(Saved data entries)
(** C9: when no up/down value is stored for the row and summary type and
    the typed comment differs from the stored one, saving the comment stores
    the value "up", that is [True], together with the comment. *)
Theorem comment_defaults_feedback_to_up (d : disk) (row_index : Z)
  (summary_type typed : string) :
  get_feedback d row_index summary_type = None →
  JStr typed ≠ get_comment d row_index summary_type →
  feedback_choice (get_feedback d row_index summary_type) = "up"
  ∧ get_feedback (save_comment row_index summary_type typed d)
      row_index summary_type = Some (JBool true)
  ∧ get_comment (save_comment row_index summary_type typed d)
      row_index summary_type = JStr typed.
Proof.
  intros Hnone Hdiff. unfold save_comment.
  rewrite bool_decide_eq_true_2 by done.
  rewrite Hnone. split; [done|].
  rewrite record_feedback_unfold. unfold get_feedback, get_comment.
  cbn [load_feedback feedback_choice]. rewrite !lookup_insert_eq. cbn [default from_option id].
  split.
  - rewrite lookup_insert_ne by apply comment_key_ne.
    by rewrite lookup_insert_eq.
  - by rewrite lookup_insert_eq.
Qed.

Lemma comment_defaults_feedback_to_up_witness :
  get_feedback (save_comment 3 "issue" "too vague" None) 3 "issue"
  = Some (JBool true).
Proof.
  refine (proj1 (proj2
    (comment_defaults_feedback_to_up None 3 "issue" "too vague" _ _))).
  - reflexivity.
  - vm_compute. discriminate.
Defined.

Lemma summary_type_not_comment_key (st st' : string) :
  st ∈ SUMMARY_TYPES → st' ∈ SUMMARY_TYPES → comment_key st' ≠ st.
Proof.
  revert st st'.
  assert (Forall (fun st => Forall (fun st' => comment_key st' ≠ st)
                              SUMMARY_TYPES) SUMMARY_TYPES) as H.
  { apply (bool_decide_unpack _). by vm_compute. }
  intros st st' Hst Hst'. rewrite Forall_forall in H.
  specialize (H st Hst). rewrite Forall_forall in H. by apply H.
Qed.

(** What a call without a comment leaves alone, for arbitrary row indices
    and field names. *)
Lemma record_feedback_one_entry (d : disk) (row_index : Z)
  (summary_type value : string) :
  get_feedback (record_feedback row_index summary_type value None d)
    row_index summary_type = Some (JBool (bool_decide (value = "up")))
  ∧ get_comment (record_feedback row_index summary_type value None d)
      row_index summary_type = get_comment d row_index summary_type
  ∧ (∀ key field : string,
       key ≠ row_key row_index ∨ field ≠ summary_type →
       entry (record_feedback row_index summary_type value None d) key field
       = entry d key field)
  ∧ (∀ (row' : Z) (st' : string),
       row' ≠ row_index ∨ st' ≠ summary_type →
       get_feedback (record_feedback row_index summary_type value None d)
         row' st' = get_feedback d row' st')
  ∧ (∀ (row' : Z) (st' : string),
       row' ≠ row_index ∨ comment_key st' ≠ summary_type →
       get_comment (record_feedback row_index summary_type value None d)
         row' st' = get_comment d row' st').
Proof.
  rewrite record_feedback_unfold. cbn zeta.
  set (data := load_feedback d).
  assert (∀ key field : string,
            key ≠ row_key row_index ∨ field ≠ summary_type →
            default ∅ (<[row_key row_index :=
                          <[summary_type := JBool (bool_decide (value = "up"))]>
                            (default ∅ (data !! row_key row_index))]> data
                       !! key) !! field
            = default ∅ (data !! key) !! field) as Hframe.
  { intros key field Hne.
    destruct (decide (key = row_key row_index)) as [->|Hkey].
    - rewrite lookup_insert_eq. cbn [default from_option id].
      destruct Hne as [?|Hfield]; [done|]. by rewrite lookup_insert_ne.
    - by rewrite lookup_insert_ne. }
  unfold get_feedback, get_comment, entry. cbn [load_feedback]. fold data.
  split; [|split; [|split; [|split]]].
  - rewrite lookup_insert_eq. cbn [default from_option id]. by rewrite lookup_insert_eq.
  - rewrite Hframe; [done|]. right. apply comment_key_ne.
  - intros key field Hne. specialize (Hframe key field Hne).
    destruct (decide (key = row_key row_index)) as [->|Hkey].
    + rewrite lookup_insert_eq in *. cbn [default from_option id mbind option_bind] in *.
      rewrite Hframe. by destruct (data !! row_key row_index).
    + by rewrite lookup_insert_ne.
  - intros row' st' Hne. apply Hframe.
    destruct Hne as [Hrow|?]; [left|by right].
    intros ?%row_key_inj. done.
  - intros row' st' Hne. rewrite Hframe; [done|].
    destruct Hne as [Hrow|?]; [left|by right].
    intros ?%row_key_inj. done.
Qed.

(** C10: [record_feedback] without a comment writes the up/down entry of
    its row and summary type and nothing else: the comment stored for that
    pair stays, every other raw entry of the store stays, the up/down value
    of every other row or summary type stays, and so does every comment
    whose field is not the one written; among the summary types of the app
    no comment field is ever the one written. *)
Theorem record_feedback_frame (d : disk) (row_index : Z)
  (summary_type value : string) :
  get_feedback (record_feedback row_index summary_type value None d)
    row_index summary_type = Some (JBool (bool_decide (value = "up")))
  ∧ get_comment (record_feedback row_index summary_type value None d)
      row_index summary_type = get_comment d row_index summary_type
  ∧ (∀ key field : string,
       key ≠ row_key row_index ∨ field ≠ summary_type →
       entry (record_feedback row_index summary_type value None d) key field
       = entry d key field)
  ∧ (∀ (row' : Z) (st' : string),
       row' ≠ row_index ∨ st' ≠ summary_type →
       get_feedback (record_feedback row_index summary_type value None d)
         row' st' = get_feedback d row' st')
  ∧ (∀ (row' : Z) (st' : string),
       row' ≠ row_index ∨ comment_key st' ≠ summary_type →
       get_comment (record_feedback row_index summary_type value None d)
         row' st' = get_comment d row' st')
  ∧ (summary_type ∈ SUMMARY_TYPES →
     ∀ (row' : Z) (st' : string),
       st' ∈ SUMMARY_TYPES →
       get_comment (record_feedback row_index summary_type value None d)
         row' st' = get_comment d row' st').
Proof.
  destruct (record_feedback_one_entry d row_index summary_type value)
    as (Hset & Hown & Hentry & Hflag & Hcomment).
  repeat split; [done..|].
  intros Hst row' st' Hst'. apply Hcomment. right.
  by apply summary_type_not_comment_key.
Qed.

(** * Further facts about the highlighter *)

(** ** The routine's two ways out *)

Lemma highlight_speaker_name_no_positions (ratio : str -> str -> Q)
  (text name : str) (t : Z) :
  positions ratio text name t = [] →
  highlight_speaker_name ratio (PyStr text) (PyStr name) t = Ok (PyStr text).
Proof.
  intros Hpos. destruct name as [|d name]; [by destruct text|].
  rewrite highlight_speaker_name_str by done.
  unfold highlight_str. by rewrite Hpos.
Qed.

Lemma highlight_speaker_name_returns (ratio : str -> str -> Q)
  (text name : pyval) (t : Z) :
  ∃ out, highlight_speaker_name ratio text name t = Ok out.
Proof.
  destruct text as [|[|c text]]; [by eexists..|].
  destruct name as [|[|d name]]; [by eexists..|].
  rewrite highlight_speaker_name_str by done. by eexists.
Qed.

(** ** Letter case *)

Lemma is_word_lower_char (c : ascii) : is_word (lower_char c) = is_word c.
Proof. by destruct c as [[] [] [] [] [] [] [] []]. Qed.

Lemma is_space_lower_char (c : ascii) : is_space (lower_char c) = is_space c.
Proof. by destruct c as [[] [] [] [] [] [] [] []]. Qed.

Lemma lower_char_idemp (c : ascii) : lower_char (lower_char c) = lower_char c.
Proof. by destruct c as [[] [] [] [] [] [] [] []]. Qed.

Lemma lower_idemp (s : str) : lower (lower s) = lower s.
Proof.
  unfold lower. induction s as [|c s IH]; [done|].
  simpl. by rewrite lower_char_idemp, IH.
Qed.

Lemma lower_nil_inv (s : str) : lower s = [] → s = [].
Proof. by destruct s. Qed.

Lemma lower_slice (text : str) (a b : nat) :
  lower (slice text a b) = slice (lower text) a b.
Proof. unfold lower, slice. by rewrite <- firstn_map, <- skipn_map. Qed.

Lemma scan_words_lower (s : str) (pos : nat) (cur : option nat) :
  scan_words (lower s) pos cur = scan_words s pos cur.
Proof.
  revert pos cur. induction s as [|c s IH]; intros pos cur; [done|].
  cbn [lower map scan_words]. rewrite is_word_lower_char.
  fold (lower s). by rewrite !IH.
Qed.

* _DIRECTIONS_:
Determine how many lines above contain "intros" as a word or string. Give the number alone.

* _SOLUTION TO THIS PROBLEM_:
11